TASK DIRECTIONS ▸ In the entries that follow, the lines from the one with "Merge range statuses)" through the one with "let '(state, status)" are the ones to write out, exactly and with both ends included. Nothing else should appear.

Data extracted from a collection ▸
======

(** ** PostFilter *)

Fixpoint post_filter_loop (plugins : list PostFilterPlugin) state pod (filteredNodeStatusMap : gmap string Status)
    (statuses : PluginToStatus) : State * option string * option Status :=
  match plugins with
  | [] => (state, None, Merge range statuses)
  | pl :: plugins =>
      let '(state, r, s) := pof_PostFilter pl state pod filteredNodeStatusMap in
      if IsSuccess s then (state, r, s)
      else if negb (IsUnschedulable s) then (state, None, Some (AsStatus (default "" (AsError s))))
      else
        match s with
        | Some st => post_filter_loop plugins state pod filteredNodeStatusMap (<[pof_Name pl := st]> statuses)
        | None => (state, r, s)
        end
  end.

Definition RunPostFilterPlugins f state pod (filteredNodeStatusMap : gmap string Status)
    : State * option string * option Status :=
  post_filter_loop (postFilterPlugins f) state pod filteredNodeStatusMap ∅.

(** ** Score *)

Fixpoint pre_score_loop (plugins : list PreScorePlugin) state pod (nodes : list Node) : State * option Status :=
  match plugins with
  | [] => (state, None)
  | pl :: plugins =>
      let '(state, status) := psc_PreScore pl state pod nodes in
      if IsSuccess status then pre_score_loop plugins state pod nodes
      else (state, Some (AsStatus ("running PreScore plugin " +:+ quoted (psc_Name pl) +:+ ": " +:+
                                     default "" (AsError status))))
  end.

Definition RunPreScorePlugins f state pod (nodes : list Node) : State * option Status :=
  pre_score_loop (preScorePlugins f) state pod nodes.

(** What the goroutines of [RunScorePlugins] write for one plugin: they fill
    different places.  [None] for an error, which cancels the others. *)
Definition score_nodes (pl : ScorePlugin) state pod (nodes : list Node) : option (list NodeScore) :=
  mapM (λ nd, let '(s, status) := sc_Score pl state pod (node_Name nd) in
              if IsSuccess status then Some (mkScore (node_Name nd) s) else None) nodes.

Definition normalize (pl : ScorePlugin) state pod (scores : list NodeScore) : option (list NodeScore) :=
  match sc_Normalize pl with
  | None => Some scores
  | Some NormalizeScore =>
      let '(scores, status) := NormalizeScore state pod scores in
      if IsSuccess status then Some scores else None
  end.

Definition apply_weight (weight : Z) (scores : list NodeScore) : option (list NodeScore) :=
  mapM (λ nodeScore,
    if (MaxNodeScore <? Score nodeScore) || (Score nodeScore <? MinNodeScore) then None
    else Some (mkScore (ns_Name nodeScore) (int64 (Score nodeScore * int64 weight)))) scores.

(** The map [PluginToNodeScores], in the order of the plugins. *)
Definition RunScorePlugins f state pod (nodes : list Node) : option (list (string * list NodeScore)) :=
  scored ← mapM (λ pl, scores ← score_nodes pl state pod nodes; Some (pl, scores)) (scorePlugins f);
  normalized ← mapM (λ '(pl, scores), scores ← normalize pl state pod scores; Some (pl, scores)) scored;
  mapM (λ '(pl, scores),
    scores ← apply_weight (default 0 (pluginNameToWeightMap f !! sc_Name pl)) scores;
    Some (sc_Name pl, scores)) normalized.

======

TASK SOLUTION ▸
  | [] => (state, None, Merge range statuses)
  | pl :: plugins =>
      let '(state, r, s) := pof_PostFilter pl state pod filteredNodeStatusMap in
      if IsSuccess s then (state, r, s)
      else if negb (IsUnschedulable s) then (state, None, Some (AsStatus (default "" (AsError s))))
      else
        match s with
        | Some st => post_filter_loop plugins state pod filteredNodeStatusMap (<[pof_Name pl := st]> statuses)
        | None => (state, r, s)
        end
  end.

Definition RunPostFilterPlugins f state pod (filteredNodeStatusMap : gmap string Status)
    : State * option string * option Status :=
  post_filter_loop (postFilterPlugins f) state pod filteredNodeStatusMap ∅.

(** ** Score *)

Fixpoint pre_score_loop (plugins : list PreScorePlugin) state pod (nodes : list Node) : State * option Status :=
  match plugins with
  | [] => (state, None)
  | pl :: plugins =>
      let '(state, status) := psc_PreScore pl state pod nodes in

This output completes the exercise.